En büyük motivasyon araçlarından biridir; tüm yaratılmışların insanın hizmetine sunulduğunu bilmek. Kalıcı olan; insanın kendisine sunulan bu imkanlarla birlikte Hakk’a teslim olmanın getirdiği huzurdur.

Bu düşünce ve bu düşüncenin kazanımı olan teslimiyet duygusu sahibini mesuliyete bürür.

Canlı cansız tüm varlıkları, yaşanmış ve yaşanacak olan tüm hadiseleri, hakiki sahibine hizmete vesile bilen bir dimağın; tüm kabiliyet/ istidat ve imkanlarının derin bir diğergamlıkla aktif mücadelesinde kullanmanın kalıcı bir kazanç getireceği gerçekliğini, bir an olsun hatırından çıkarmadığına şahit oluruz.

Hangi ortam ve şartlar altında olursa olsun; insanı mutlu, mesut ve mesrur kılan şey; “Kurtulmak ise muradın, ateşe koşan kelebekleri kurtar.” sırrıdır.

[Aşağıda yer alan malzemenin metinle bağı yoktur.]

(** What a call does to the set of a key, its own or another's. *)
Lemma Allow_tracks c p key last A db :
  (keyFor (c_policy c) (c_bucket c) = key -> c_policy c = p) -> 0 <= windowms p ->
  Tracks p key last A db -> last <= c_now c -> 0 <= c_now c -> c_member c ∉ A.*2 ->
  let r := Allow (c_policy c) (c_reachable c) (c_now c) (c_member c) (c_bucket c) db in
  Tracks p key (c_now c) (A ++ admitted key [(c, r.1)]) r.2.
Proof.
  intros Hp Hw Htr Hl Hn Hm r. unfold r, Allow. destruct (c_reachable c); cbn [negb].
  2:{ replace (admitted key _) with (@nil (Z * string)); [rewrite app_nil_r; eapply Tracks_later; [|exact Htr]; lia|].
      unfold admitted. rewrite filter_cons_False; [done|]. cbn. by intros (_ & _ & ?). }
  destruct (decide (keyFor (c_policy c) (c_bucket c) = key)) as [Hk | Hk].
  - rewrite Hk. specialize (Hp Hk). rewrite Hp in *. unfold slidingWindow.
    change (Window p / Millisecond) with (windowms p).
    destruct (Z.ltb_spec (Z.of_nat (length (evict (c_now c - windowms p) (live_entries (c_now c) (db !! key))))) (Limit p)) as [Hlt|Hge].
    + cbn [fst snd]. replace (admitted key _) with [(c_now c, c_member c)].
      * by eapply Tracks_admit.
      * unfold admitted. rewrite filter_cons_True; [done|]. cbn [fst snd]. by rewrite Hp.
    + cbn [fst snd]. replace (admitted key _) with (@nil (Z * string)).
      * rewrite app_nil_r. by eapply Tracks_refuse.
      * unfold admitted. rewrite filter_cons_False; [done|]. cbn. by intros (_ & ? & _).
  - replace (admitted key _) with (@nil (Z * string)).
    2:{ unfold admitted. rewrite filter_cons_False; [done|]. cbn. by intros (? & _ & _). }
    rewrite app_nil_r. apply (Tracks_later _ _ last); [done|]. destruct Htr as [He Ht Hb].
    assert (Heq : forall k z, k <> key -> <[k := z]> db !! key = db !! key) by (intros; by rewrite lookup_insert_ne).
    split; [|done|done]. intros now2 Hn2. rewrite <- (He now2 Hn2). do 2 f_equal. unfold slidingWindow.
    destruct (_ <? Limit _); cbn [snd]; [by apply Heq|].
    destruct (evict _ _); [by rewrite lookup_delete_ne|by apply Heq].
Qed.

(** A run, from a store that tracks the key. *)
Lemma run_tracks p key calls : forall last A db,
  (forall c, c ∈ calls -> keyFor (c_policy c) (c_bucket c) = key -> c_policy c = p) -> 0 <= windowms p ->
  Tracks p key last A db -> 0 <= last -> monotone last calls -> NoDup (c_member <$> calls) ->
  (forall c, c ∈ calls -> c_member c ∉ A.*2) ->
  exists last', last <= last' /\ Forall (fun c => c_now c <= last') calls /\
    (last' = last \/ exists c, c ∈ calls /\ c_now c = last') /\
    Tracks p key last' (A ++ admitted key (run calls db).1) (run calls db).2.
Proof.
  induction calls as [|c calls IH]; intros last A db Hp Hw Htr Hl Hm Hnd Hfresh.
  { exists last. rewrite app_nil_r. split_and!; [lia|done|by left|done]. }
  destruct Hm as [Hc Hm]. cbn in Hnd. apply NoDup_cons in Hnd as [Hnew Hnd].
  pose proof (Allow_tracks c p key last A db ltac:(apply Hp; left) Hw Htr Hc ltac:(lia) ltac:(apply Hfresh; left)) as Hstep.
  cbn [run]. destruct (Allow _ _ _ _ _ _) as [d db1]. cbn [fst snd] in Hstep.
  destruct (IH (c_now c) (A ++ admitted key [(c, d)]) db1) as (last' & H1 & H2 & H3 & H4); try done; [|lia| |].
  { intros; apply Hp; [by right|done]. }
  { intros c' Hc'. rewrite fmap_app. apply not_elem_of_app. split; [apply Hfresh; by right|].
    unfold admitted. rewrite filter_cons. case_decide; [|by intros ?%elem_of_nil].
    cbn. intros Heq%list_elem_of_singleton. apply Hnew. rewrite <- Heq. by apply list_elem_of_fmap_2. }
  destruct (run calls db1) as [tr db2]. cbn [fst snd] in *. exists last'. split_and!; [lia|by constructor| |].
  - destruct H3 as [->|(c' & Hc' & He)]; right; [exists c; split; [left|done]|exists c'; split; [by right|done]].
  - rewrite <- app_assoc in H4. by rewrite <- (admitted_app key [(c, d)] tr) in H4.
Qed.

Lemma run_app a b db :
  run (a ++ b) db = ((run a db).1 ++ (run b (run a db).2).1, (run b (run a db).2).2).
Proof.
  revert db. induction a as [|c a IH]; intros db; cbn [run app]; [cbn; by destruct (run b db)|].
  destruct (Allow _ _ _ _ _ _) as [d db1]. rewrite IH. by destruct (run a db1).
Qed.

Lemma spec_run_app a b done : spec_run done (a ++ b) = spec_run done a ++ spec_run (done ++ spec_run done a) b.
Proof.
  revert done. induction a as [|c a IH]; intros done; cbn [spec_run app]; [by rewrite app_nil_r|].
  rewrite IH. by rewrite <- app_assoc.
Qed.

Lemma monotone_app last a b : monotone last (a ++ b) -> monotone last a.
Proof. revert last. induction a as [|c a IH]; intros last; [done|]. intros [? ?]; split; [done|by apply IH]. Qed.

Lemma monotone_snoc last a c : monotone last (a ++ [c]) -> Forall (fun c' => c_now c' <= c_now c) a /\ last <= c_now c.
Proof.
  revert last. induction a as [|c' a IH]; intros last; cbn; [intros [? _]; done|].
  intros [H1 [H2 H3]%IH]. split; [by constructor|lia].
Qed.

Lemma Sane_app a b : Sane (a ++ b) -> Sane a.
Proof.
  intros [H1 H2 H3 H4]. split; [by eapply monotone_app| | |].
  - rewrite fmap_app in H2. by apply NoDup_app in H2 as [? _].
  - by apply Forall_app in H3 as [? _].
  - intros c c' Hc Hc'. apply H4; apply elem_of_app; by left.
Qed.

(** In a sane sequence of calls, those of a key are those of one policy. *)
Lemma Sane_key calls c c' : Sane calls -> c ∈ calls -> c' ∈ calls ->
  keyFor (c_policy c) (c_bucket c) = keyFor (c_policy c') (c_bucket c') -> c_policy c = c_policy c'.
Proof.
  intros [_ _ H3 H4] Hc Hc' Hk. rewrite Forall_forall in H3.
  apply H4; [done|done|]. apply (keyFor_inj _ _ _ _ (proj1 (H3 c Hc)) (proj1 (H3 c' Hc')) Hk).
Qed.

(** What a sane run leaves for a key of one of its calls. *)
Lemma Sane_tracks calls c : Sane (calls ++ [c]) ->
  Tracks (c_policy c) (keyFor (c_policy c) (c_bucket c)) (c_now c)
    (admitted (keyFor (c_policy c) (c_bucket c)) (run calls ∅).1) (run calls ∅).2.
Proof.
  intros Hs. pose proof (monotone_snoc _ _ _ (sane_time _ Hs)) as [Hle H0].
  destruct (run_tracks (c_policy c) (keyFor (c_policy c) (c_bucket c)) calls 0 [] ∅) as (last & _ & _ & Hlast & Htr).
  - intros c' Hc' Hk. apply (Sane_key _ _ _ Hs); [apply elem_of_app; by left|apply elem_of_app; right; left|done].
  - apply windowms_nonneg. pose proof (sane_names _ Hs) as Hn. by apply Forall_app in Hn as [_ [[_ ?] _]%Forall_cons].
  - apply Tracks_empty.
  - lia.
  - eapply monotone_app, (sane_time _ Hs).
  - pose proof (sane_members _ Hs) as Hnd. rewrite fmap_app in Hnd. by apply NoDup_app in Hnd as [? _].
  - intros c' _. apply not_elem_of_nil.
  - eapply Tracks_later; [|exact Htr]. destruct Hlast as [->|(c' & Hc' & <-)]; [lia|]. rewrite Forall_forall in Hle. by apply Hle.
Qed.

Lemma run_spec calls : Sane calls -> (run calls ∅).1 = spec_run [] calls.
Proof.
  induction calls as [|c calls IH] using rev_ind; intros Hs; [done|].
  rewrite run_app, spec_run_app. cbn [fst]. rewrite <- IH by (by eapply Sane_app). f_equal.
  pose proof (Allow_spec c _ _ _ _ eq_refl (Sane_tracks _ _ Hs) ltac:(done)) as Hd.
  cbn [run spec_run]. destruct (Allow _ _ _ _ _ _) as [d db]. cbn [fst] in *. by rewrite Hd.
Qed.


(** ** Properties *)

(** C32: the limiter refines a log of admissions. On any sequence of calls with redis's
    clock not going back, fresh members and policies known by their names, whatever the
    keys it interleaves, the script decides each call as the log does: admitted exactly
    when fewer than [Limit] calls were admitted on its key in the window that ends now,
    with the remaining count and the time until the oldest of them leaves; and a call made
    while redis is unreachable is admitted, marked degraded, and never counted. *)
Theorem limiter_refines_log calls : Sane calls -> (run calls ∅).1 = spec_run [] calls.
Proof. apply run_spec. Qed.

(** in every interval as long as the window, aligned or not, a key is admitted at
    most [Limit] times. *)
Theorem sliding_window calls c t :
  Sane calls -> c ∈ calls ->
  let key := keyFor (c_policy c) (c_bucket c) in
  Z.of_nat (length (filter (in_window t (windowms (c_policy c))) (admitted key (run calls ∅).1)))
    <= Z.max 0 (Limit (c_policy c)).
Proof.
  intros Hs Hc key.
  destruct (run_tracks (c_policy c) key calls 0 [] ∅) as (last & _ & _ & _ & [_ _ Hb]).
  - intros c' Hc' Hk. by apply (Sane_key _ _ _ Hs).
  - apply windowms_nonneg. pose proof (sane_names _ Hs) as Hn. rewrite Forall_forall in Hn. by apply Hn.
  - apply Tracks_empty.
  - lia.
  - apply (sane_time _ Hs).
  - apply (sane_members _ Hs).
  - intros c' _. apply not_elem_of_nil.
  - apply Hb.
Qed.

Lemma ceil_seconds_spec d : 0 <= d -> d <= ceil_seconds d * Second < d + Second.
Proof. intros. unfold ceil_seconds, Second. pose proof (Z.div_mod (d + 1000000000 - 1) 1000000000 ltac:(lia)).
  pose proof (Z.mod_pos_bound (d + 1000000000 - 1) 1000000000 ltac:(lia)). lia. Qed.

Lemma Sane_trace calls c : Sane (calls ++ [c]) ->
  (run (calls ++ [c]) ∅).1 =
    (run calls ∅).1 ++ [(c, spec_decision c (admitted (keyFor (c_policy c) (c_bucket c)) (run calls ∅).1))].
Proof. intros Hs. rewrite !run_spec by (done || by eapply Sane_app). by rewrite spec_run_app. Qed.

(** The recent admissions of the key a sane run would decide next are at most [Limit]. *)
Lemma recent_bound calls c : Sane (calls ++ [c]) ->
  Z.of_nat (length (recent c (admitted (keyFor (c_policy c) (c_bucket c)) (run calls ∅).1)))
    <= Z.max 0 (Limit (c_policy c)).
Proof.
  intros Hs. destruct (Sane_tracks _ _ Hs) as [_ Ht Hb].
  etrans; [|apply (Hb (c_now c - windowms (c_policy c)))]. apply inj_le, filter_length_le.
  intros x Hx Hr. rewrite Forall_forall in Ht. apply Ht in Hx. unfold in_window. lia.
Qed.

Üstad Saidi Nursinin uğruna hayatını feda ettiği o muthiş felsefesini bir kez daha anmak adına yine kendi ifadesine kulak verelim:

“Karşımda müthiş bir yangın var. İçinde evlâdım yanıyor, imanım tutuşmuş yanıyor.”
Cehalet, yoksulluk ve ayrımcılıklarla mücadele eden üstadın, imansızlık cereyanları karşısında sessiz kalmadığına ve vargücüyle bu uğurda mücadele ettiğine şahit oldu bu toplum.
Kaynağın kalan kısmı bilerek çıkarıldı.